What is expected: Somewhere below is a line with "exists k1, k2, entries." and, later, a line with "it touches a"; repeat those two lines and all the lines between them, exactly as they are.

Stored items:

****

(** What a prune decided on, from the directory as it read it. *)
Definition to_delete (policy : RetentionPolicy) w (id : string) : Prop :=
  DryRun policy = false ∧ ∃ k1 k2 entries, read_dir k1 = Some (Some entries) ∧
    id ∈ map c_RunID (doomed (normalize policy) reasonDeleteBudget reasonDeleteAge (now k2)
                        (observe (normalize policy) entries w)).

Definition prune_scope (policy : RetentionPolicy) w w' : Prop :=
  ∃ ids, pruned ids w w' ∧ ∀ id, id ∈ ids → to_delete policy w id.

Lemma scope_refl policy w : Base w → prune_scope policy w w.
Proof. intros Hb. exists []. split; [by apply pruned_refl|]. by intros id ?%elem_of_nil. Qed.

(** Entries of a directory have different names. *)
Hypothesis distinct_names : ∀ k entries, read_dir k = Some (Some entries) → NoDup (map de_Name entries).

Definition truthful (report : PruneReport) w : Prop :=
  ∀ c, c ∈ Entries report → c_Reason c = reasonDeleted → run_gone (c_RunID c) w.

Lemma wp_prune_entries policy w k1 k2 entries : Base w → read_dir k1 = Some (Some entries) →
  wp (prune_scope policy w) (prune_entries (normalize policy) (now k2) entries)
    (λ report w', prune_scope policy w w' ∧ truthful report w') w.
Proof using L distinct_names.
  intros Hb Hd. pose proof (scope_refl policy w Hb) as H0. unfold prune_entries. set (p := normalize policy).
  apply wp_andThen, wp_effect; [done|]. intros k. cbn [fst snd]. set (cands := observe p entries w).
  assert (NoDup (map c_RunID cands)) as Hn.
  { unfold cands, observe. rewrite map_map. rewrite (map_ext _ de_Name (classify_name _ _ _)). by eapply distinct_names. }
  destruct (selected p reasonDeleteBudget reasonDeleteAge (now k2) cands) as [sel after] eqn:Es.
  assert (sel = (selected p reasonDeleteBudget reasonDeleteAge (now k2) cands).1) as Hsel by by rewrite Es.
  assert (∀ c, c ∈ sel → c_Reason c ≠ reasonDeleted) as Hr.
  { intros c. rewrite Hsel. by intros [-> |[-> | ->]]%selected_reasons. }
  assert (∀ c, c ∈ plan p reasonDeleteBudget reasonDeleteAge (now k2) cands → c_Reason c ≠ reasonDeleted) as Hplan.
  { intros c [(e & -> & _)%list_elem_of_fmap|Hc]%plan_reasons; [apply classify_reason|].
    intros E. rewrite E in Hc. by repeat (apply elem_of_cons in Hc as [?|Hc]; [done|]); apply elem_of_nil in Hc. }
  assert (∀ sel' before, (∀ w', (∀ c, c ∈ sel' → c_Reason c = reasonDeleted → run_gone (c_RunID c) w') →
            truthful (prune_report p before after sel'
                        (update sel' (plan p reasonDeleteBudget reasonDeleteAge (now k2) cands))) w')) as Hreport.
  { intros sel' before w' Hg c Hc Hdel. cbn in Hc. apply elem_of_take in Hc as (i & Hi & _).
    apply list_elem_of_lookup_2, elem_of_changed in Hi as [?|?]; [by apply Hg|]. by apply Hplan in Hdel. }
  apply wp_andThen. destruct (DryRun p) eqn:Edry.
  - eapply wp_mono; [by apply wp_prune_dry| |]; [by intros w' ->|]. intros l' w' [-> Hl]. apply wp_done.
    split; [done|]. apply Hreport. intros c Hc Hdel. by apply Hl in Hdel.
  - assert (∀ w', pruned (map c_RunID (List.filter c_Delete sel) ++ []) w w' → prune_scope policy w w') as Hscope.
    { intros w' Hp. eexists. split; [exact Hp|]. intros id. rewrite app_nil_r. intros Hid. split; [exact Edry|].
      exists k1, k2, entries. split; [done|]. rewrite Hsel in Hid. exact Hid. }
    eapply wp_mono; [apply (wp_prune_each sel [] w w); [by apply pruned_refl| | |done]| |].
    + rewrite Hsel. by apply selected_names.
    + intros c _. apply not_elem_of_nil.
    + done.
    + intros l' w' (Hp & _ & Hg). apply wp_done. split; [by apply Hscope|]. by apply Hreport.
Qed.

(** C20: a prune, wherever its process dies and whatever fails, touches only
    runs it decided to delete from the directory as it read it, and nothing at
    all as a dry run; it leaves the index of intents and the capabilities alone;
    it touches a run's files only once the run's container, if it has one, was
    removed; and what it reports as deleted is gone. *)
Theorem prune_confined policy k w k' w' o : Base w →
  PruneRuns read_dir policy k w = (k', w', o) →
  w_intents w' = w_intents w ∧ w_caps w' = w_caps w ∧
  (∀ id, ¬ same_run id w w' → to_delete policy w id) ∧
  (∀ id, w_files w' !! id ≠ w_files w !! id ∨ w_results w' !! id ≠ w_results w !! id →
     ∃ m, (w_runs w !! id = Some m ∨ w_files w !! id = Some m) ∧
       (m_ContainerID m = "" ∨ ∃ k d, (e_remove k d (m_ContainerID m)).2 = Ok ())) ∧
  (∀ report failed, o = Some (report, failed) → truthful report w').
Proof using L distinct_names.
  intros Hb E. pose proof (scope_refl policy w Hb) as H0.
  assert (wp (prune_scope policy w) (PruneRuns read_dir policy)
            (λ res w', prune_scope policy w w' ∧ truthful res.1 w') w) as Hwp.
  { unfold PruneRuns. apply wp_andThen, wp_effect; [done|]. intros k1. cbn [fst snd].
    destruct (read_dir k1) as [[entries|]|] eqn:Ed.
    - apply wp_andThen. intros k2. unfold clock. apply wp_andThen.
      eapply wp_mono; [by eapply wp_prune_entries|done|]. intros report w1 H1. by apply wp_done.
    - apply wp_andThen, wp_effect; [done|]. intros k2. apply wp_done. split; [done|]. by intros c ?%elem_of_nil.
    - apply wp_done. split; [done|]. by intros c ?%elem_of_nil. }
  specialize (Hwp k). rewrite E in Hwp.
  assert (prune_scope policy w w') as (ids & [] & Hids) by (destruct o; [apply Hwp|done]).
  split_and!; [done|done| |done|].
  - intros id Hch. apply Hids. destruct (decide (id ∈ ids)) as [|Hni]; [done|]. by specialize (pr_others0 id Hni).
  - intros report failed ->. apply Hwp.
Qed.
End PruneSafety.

****

Finished task:
      exists k1, k2, entries. split; [done|]. rewrite Hsel in Hid. exact Hid. }
    eapply wp_mono; [apply (wp_prune_each sel [] w w); [by apply pruned_refl| | |done]| |].
    + rewrite Hsel. by apply selected_names.
    + intros c _. apply not_elem_of_nil.
    + done.
    + intros l' w' (Hp & _ & Hg). apply wp_done. split; [by apply Hscope|]. by apply Hreport.
Qed.

(** C20: a prune, wherever its process dies and whatever fails, touches only
    runs it decided to delete from the directory as it read it, and nothing at
    all as a dry run; it leaves the index of intents and the capabilities alone;
    it touches a run's files only once the run's container, if it has one, was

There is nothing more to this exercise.